Quintal da Al-Qaeda com praias paradisíacas e tesouros arquitetônicos. Esses são os contrastes do Iêmen, país que também é produtor do mel mais caro do mundo.
"Journalist, journalist?", repetia o barbudo armado com uma AK-47 ao me ver com uma câmera fotográfica nas mãos.
- "Leh, Habib" (não, amigo). "Tourist, tourist."
Ser reconhecido como jornalista naquele suspeito restaurante de estrada do vale de Wadi Doan, no leste do Iêmen, era a última coisa que podia acontecer...
Pichado com o símbolo do sol que caracteriza a presença do partido político fundamentalista mais radical do Iêmen, o muquifo estava lotado de homens famintos e armados. Nas paredes, retratos de líderes religiosos e calendários com imagens de Meca davam o tom da conversa. Do lado de fora, crianças brincavam descalças, acompanhadas de um cão esquelético. A paisagem desértica era pontuada com tanques de guerra oxidados, inertes resquícios da guerra civil que resultou na precária unificação do Iêmen com o Iêmen do Sul, em 1990, para formar um só país com 99%de muçulmanos (de diferentes facções), bastante pobre e repleto de conflitos tribais não resolvidos.
Observando meu comportamento com a câmera, aquele objeto munido de gatilho, o sorridente barbudo apontava seus colegas, acusando-os de pertencer à organização terrorista Al Qaeda! "Sura, sura [foto, em árabe]", ele dizia. O sujeito quer que eu fotografe um par de mal-encarados, sentados no chão com rifles kalashnikovs no colo, que comem calmamente o único item do menu: um pão com salta, molho ralo de vegetais cozidos com cardamomo.Insisto em deixá-los em paz, guardando a máquina e proclamando o famoso "As Salam Aleikum!", cumprimento padrão do mundo islâmico. Não funcionou.Puxando-me pelo braço, ele subia a voz: "Sura, sura, no problem! [foto, foto, sem problemas]". A essa altura, os dois se incomodavam com a situação. E vários outros me olhavam com curiosidade, esperando uma reação.

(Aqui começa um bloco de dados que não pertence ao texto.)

(** The whole specification at once: infinite exactly from the overflow
    threshold on, and otherwise the nearest representable number. *)
Lemma ieee_round_spec f sg x :
  wf_format f -> (0 < x)%Q ->
  let r := ieee_round f sg x in
  sign r = sg /\
  (cls r = SF_INF <-> (overflow_threshold f <= x)%Q) /\
  ((x < overflow_threshold f)%Q ->
   (cls r = SF_NORMAL \/ cls r = SF_ZERO) /\ representable f (mag r) /\
   forall z, representable f z -> (Qabs (x - mag r) <= Qabs (x - z))%Q).
Proof.
  intros Hf Hx. pose proof Hf as [Hp He]. pose proof (overflows_iff f x Hf Hx) as O.
  pose proof (raw_sig_best f x) as Best. pose proof (carried_value f x Hf) as CV.
  pose proof (raw_sig_range f x Hf Hx) as R.
  assert (CR : 0 <= (carried f x).1 < 2 ^ prec_of f /\ qmin f <= (carried f x).2).
  { unfold carried, quantum. pose proof (pow2_lt (prec_of f - 1) (prec_of f)).
    pose proof (pow2_pos (prec_of f - 1)).
    destruct (Z.eqb_spec (raw_sig f x) (2 ^ prec_of f)); simpl; lia. }
  unfold ieee_round. destruct (carried f x) as [m q]. cbn [fst snd] in *.
  assert (M : forall r, (mag r == inject_Z m * pow2 q)%Q ->
    representable f (mag r) /\
    forall z, representable f z -> (Qabs (x - mag r) <= Qabs (x - z))%Q).
  { intros r E. split; [exists m, q; tauto|]. intros z Hz. rewrite E, CV. by apply Best. }
  destruct (overflows f x) eqn:Ov.
  { split; [done|]. split; [by rewrite <- O|]. pose proof (proj1 O eq_refl). intros. lra. }
  assert (N : ~ (overflow_threshold f <= x)%Q) by (rewrite <- O; done).
  destruct (Z.eqb_spec m 0) as [->|Hm].
  - split; [done|]. split; [split; [done|tauto]|]. intros _. split; [by right|].
    apply M. unfold mag. simpl. change (inject_Z (pairval 0 0)) with 0%Q.
    change (inject_Z 0) with 0%Q. ring.
  - pose proof (pow2_le (prec_of f) 126 ltac:(lia)).
    destruct (split128 m) as [h l] eqn:E.
    apply split128_inv in E as (Hh & Hl & Hv); [|lia].
    split; [done|]. split; [split; [done|tauto]|]. intros _. split; [by left|].
    apply M. unfold mag. simpl. rewrite Hv. reflexivity.
Qed.

(** On a tie the significand returned is even. *)
Lemma raw_sig_tie f x n :
  (Qabs (x - inject_Z n * pow2 (quantum f x)) ==
   Qabs (x - inject_Z (raw_sig f x) * pow2 (quantum f x)))%Q ->
  n = raw_sig f x \/ Z.even (raw_sig f x) = true.
Proof.
  unfold raw_sig. set (q := quantum f x). set (y := (x * pow2 (- q))%Q).
  assert (G : forall k, (x - inject_Z k * pow2 q == (y - inject_Z k) * pow2 q)%Q).
  { intros k. unfold y. rewrite (unscale x q) at 1. ring. }
  rewrite !G, !Qabs_scale. intros E. apply Qmult_inj_r in E; [|apply pow2_neq0].
  destruct (Z.eq_dec n (rne y)) as [|Hne]; [by left|]. right. apply rne_tie.
  destruct (exact_exists y) as (v & s & [[L U] _]).
  pose proof (rne_nearest y v) as N1. pose proof (rne_nearest y (v + 1)) as N2.
  rewrite inject_Z_plus in U, N2. change (inject_Z 1) with 1%Q in *.
  set (r := rne y) in *. rewrite (Qabs_pos (y - inject_Z v)) in N1 by lra.
  rewrite (Qabs_neg (y - (inject_Z v + 1))) in N2 by lra.
  assert (D : (inject_Z n + 1 <= inject_Z r \/ inject_Z r + 1 <= inject_Z n)%Q).
  { change 1%Q with (inject_Z 1). rewrite <- !inject_Z_plus, <- !Zle_Qle. lia. }
  clear Hne G. revert E N1 N2.
  apply (Qabs_case (y - inject_Z n)); intros A E N1 N2;
    revert E N1 N2; apply (Qabs_case (y - inject_Z r)); intros B E N1 N2;
    destruct D; lra.
Qed.

Lemma tie_even f sg x z :
  wf_format f -> (0 < x)%Q -> (x < overflow_threshold f)%Q -> representable f z ->
  let r := ieee_round f sg x in
  (Qabs (x - z) == Qabs (x - mag r))%Q -> (z == mag r)%Q \/ Z.even (pairval (hi r) (lo r)) = true.
Proof.
  intros Hf Hx Hov Hz r E. pose proof Hf as [Hp He].
  pose proof (carried_value f x Hf) as CV. pose proof (raw_sig_range f x Hf Hx) as R.
  pose proof (pow2_le (prec_of f) 126 ltac:(lia)) as P.
  pose proof (pow2_lt (prec_of f - 1) (prec_of f) ltac:(lia) ltac:(lia)) as P1.
  assert (M : (mag r == inject_Z (raw_sig f x) * pow2 (quantum f x))%Q /\
    (Z.even (raw_sig f x) = true -> Z.even (pairval (hi r) (lo r)) = true)).
  { assert (Eo : overflows f x = false).
    { apply not_true_is_false. rewrite overflows_iff by done. lra. }
    unfold r, ieee_round. rewrite Eo. destruct (carried f x) as [m q] eqn:C.
    cbn [fst snd] in CV. unfold carried in C.
    destruct (Z.eqb_spec m 0) as [->|Hm].
    - split; [|done]. rewrite <- CV. unfold mag. simpl.
      change (inject_Z (pairval 0 0)) with 0%Q. change (inject_Z 0) with 0%Q. ring.
    - assert (Hb : 0 <= m < 2 ^ 126).
      { destruct (Z.eqb_spec (raw_sig f x) (2 ^ prec_of f)); injection C as <- <-;
          pose proof (pow2_pos (prec_of f - 1)); lia. }
      destruct (split128 m) as [h l] eqn:S. apply split128_inv in S as (_ & _ & S); [|lia].
      unfold mag. cbn [hi lo exp]. rewrite S, CV. split; [reflexivity|].
      destruct (Z.eqb_spec (raw_sig f x) (2 ^ prec_of f)); injection C as <- <-; [|done].
      intros _. replace (prec_of f - 1) with (1 + (prec_of f - 2)) by lia.
      rewrite Z.pow_add_r by lia. by rewrite Z.even_mul. }
  destruct M as [M Ev]. destruct Hz as (m & q & Hm & Hq & Ez).
  assert (T : exists n, (z == inject_Z n * pow2 (quantum f x))%Q).
  { destruct (Z.le_gt_cases (quantum f x) q) as [L|L].
    - destruct (representable_multiple f x m q L) as [n En]. exists n. by rewrite Ez.
    - pose proof (raw_sig_nearest f x (2 ^ (prec_of f - 1))) as N.
      rewrite <- M, <- E in N. destruct (qlen_spec x Hx) as [B _].
      assert (Eq : quantum f x = qlen x - prec_of f) by (unfold quantum in *; lia).
      assert (V : (inject_Z (2 ^ (prec_of f - 1)) * pow2 (quantum f x) == pow2 (qlen x - 1))%Q).
      { rewrite <- pow2_Z, <- pow2_add by lia.
        by replace (prec_of f - 1 + quantum f x) with (qlen x - 1) by lia. }
      exists (2 ^ (prec_of f - 1)). rewrite V in N |- *.
      assert (Hzb : (z <= pow2 (qlen x - 1))%Q).
      { rewrite Ez. apply Qle_trans with (pow2 (prec_of f) * pow2 q)%Q.
        - apply Qmult_le_compat_r; [rewrite pow2_Z by lia; rewrite <- Zle_Qle; lia|].
          pose proof (pow2_gt0 q). lra.
        - rewrite <- pow2_add. apply pow2_mono. lia. }
      rewrite !Qabs_pos in N by lra. lra. }
  destruct T as [n En]. rewrite En, M in E. apply raw_sig_tie in E as [->|E'].
  - left. by rewrite En, M.
  - right. by apply Ev.
Qed.

(** ** Properties of the code *)

(** C10. [round_pack] is correctly rounded: for the exact nonzero magnitude
    [x], of which [(h, l)] at [e] holds the leading bits and [sticky] the
    rest, the result is infinite exactly from the IEEE overflow threshold on,
    and below it is the nearest representable number, with an even
    significand on a tie; a nonzero result keeps the sign, and the status
    collects inexact, overflow and (for any value below the normal range)
    underflow. *)
Theorem round_pack_correct sg h l e sticky f st (x : Q) :
  wf_format f -> is_u64 h -> is_u64 l -> 0 < pairval h l ->
  exact (x * pow2 (- e)) (pairval h l) sticky ->
  (sticky = true -> prec_of f < bitlen (pairval h l)) ->
  let '(r, st') := round_pack sg h l e sticky f st in
  st' = ieee_flags f x st /\
  (cls r = SF_INF <-> (overflow_threshold f <= x)%Q) /\
  (cls r <> SF_ZERO -> sign r = sg) /\
  ((x < overflow_threshold f)%Q ->
   (cls r = SF_NORMAL \/ cls r = SF_ZERO) /\ representable f (mag r) /\
   forall z, representable f z ->
     (Qabs (x - mag r) <= Qabs (x - z))%Q /\
     ((Qabs (x - z) == Qabs (x - mag r))%Q ->
      (z == mag r)%Q \/ Z.even (pairval (hi r) (lo r)) = true)).
Proof.
  intros Hf Hh Hl Hv Hx Hs.
  rewrite (round_pack_rounds sg h l e sticky f st x (x * pow2 (- e))) by (done || apply unscale).
  assert (Hx0 : (0 < x)%Q).
  { apply exact_range in Hx as [L _]. rewrite Zlt_Qlt in Hv. change (inject_Z 0) with 0%Q in Hv.
    pose proof (pow2_gt0 (- e)). destruct (Qlt_le_dec 0 x); [done|]. nra. }
  pose proof (ieee_round_spec f sg x Hf Hx0) as (S1 & S2 & S3).
  pose proof (fun z => tie_even f sg x z Hf Hx0) as T. cbv zeta in S1, S2, S3, T.
  unfold rounded. set (r := ieee_round f sg x) in *. cbv zeta.
  split; [done|]. destruct (is_cls SF_ZERO r && _) eqn:E.
  - apply andb_prop in E as [Ez _]. unfold is_cls in Ez. apply bool_decide_eq_true in Ez.
    assert (Zr : exists s, r = special s SF_ZERO).
    { unfold r, ieee_round in *. destruct (carried f x). destruct (overflows f x); [done|].
      destruct (_ =? 0); [by eexists|]. by destruct (split128 _). }
    destruct Zr as [s Zr]. rewrite Zr in *. split; [exact S2|]. split; [done|].
    intros Hlt. destruct (S3 Hlt) as (K & Rp & B). split; [done|]. split; [exact Rp|].
    intros z Hz. split; [by apply B|]. exact (T z Hlt Hz).
  - split; [exact S2|]. split; [done|]. intros Hlt. destruct (S3 Hlt) as (K & Rp & B).
    split; [done|]. split; [exact Rp|]. intros z Hz. split; [by apply B|]. exact (T z Hlt Hz).
Qed.

Lemma round_pack_witness :
  let x := (inject_Z (2 ^ 60 + 1) * pow2 3)%Q in
  let r := (round_pack true 0 (2 ^ 60 + 1) 3 false SF_BINARY32 no_status).1 in
  cls r = SF_NORMAL /\ sign r = true /\
  ((x < overflow_threshold SF_BINARY32)%Q -> representable SF_BINARY32 (mag r)).
Proof.
  intros x r.
  assert (E : exact (x * pow2 (- 3)) (pairval 0 (2 ^ 60 + 1)) false).
  { unfold x. rewrite <- Qmult_assoc, pow2_opp, Qmult_1_r. apply exact_of_Z. }
  pose proof (round_pack_correct true 0 (2 ^ 60 + 1) 3 false SF_BINARY32 no_status x
    wf_binary32 ltac:(word_lia) ltac:(word_lia) ltac:(word_lia) E ltac:(done)) as H.
  assert (C : cls r = SF_NORMAL) by reflexivity. unfold r in *. clear r.
  destruct (round_pack _ _ _ _ _ _ _) as [r st']. cbn [fst] in *.
  destruct H as (_ & _ & S & N). split; [done|]. split; [by apply S; rewrite C|].
  intros L. exact (proj1 (proj2 (N L))).
Defined.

Numa saia-justa, apontei a câmera com o dedo e perguntei:"Ok, ok...Sura?", como quem diz: "Olha, são vocês que insistem. Querem mesmo?" Exibindo simultâneo sorriso desdentado, ambos concordaram e até me convidaram para participar daquela refeição informal.Relaxei imediatamente. A foto dos chapas da Al Qaeda estava feita. Mais uma cena chocante para a coleção de imagens surreais flagradas naquela viagem.
O Iêmen tem cânions profundos, praias virgens, desertos cinematográficos, sítios arqueológicos bíblicos e pérolas da arquitetura árabe, mas não é exatamente um destino de férias, seria mais como uma visita a outro planeta. Cenas humanas surreais - aos olhos ocidentais - são vistas diariamente,já no primeiro passeio a pé pela capital, Sanaa.Mulheres vestidas com o "pretinho básico", apenas os olhos de fora, misturam-se nas ruas com crianças carregando armas, dirigindo motos ou trabalhando no comércio.Nos jornais locais, notícias sobre refugiados somalis que cruzam clandestinamente o golfo de Aden em barcos precários e desembarcam semimortos no litoral iemenita dividem a página com o follow up do caso de Nojoud Nasser,a menina de 8 anos que pede na corte civil o divórcio do marido, 22 anos mais velho.
Para me aventurar por esses confins, deixei crescera barba, memorizei frases do Alcorão e rituais básicos do islamismo. Contratei um motorista que falava inglês,um guarda-costas armado com AK-47 (obrigatório para um estrangeiro transitar por certas estradas) e atravessei burocracias em árabe para conseguir permissões por escrito, e passar - distribuindo fotocópias do documento - pelos inúmeros postos militares ao longo do caminho até Wadi Doan, meu destino final.O objetivo era travar contato com aquele universo de vilões sem cura aos olhos da mídia internacional, mas cuja hospitalidade é famosa e descrita por Marco Polo e inúmeros outros autores, entre eles o poeta francês Arthur Rimbaud (1854-91), que viveu por alguns anos traficando armas em Aden, cidade portuária e ex-capital do antigo Iêmen do Sul.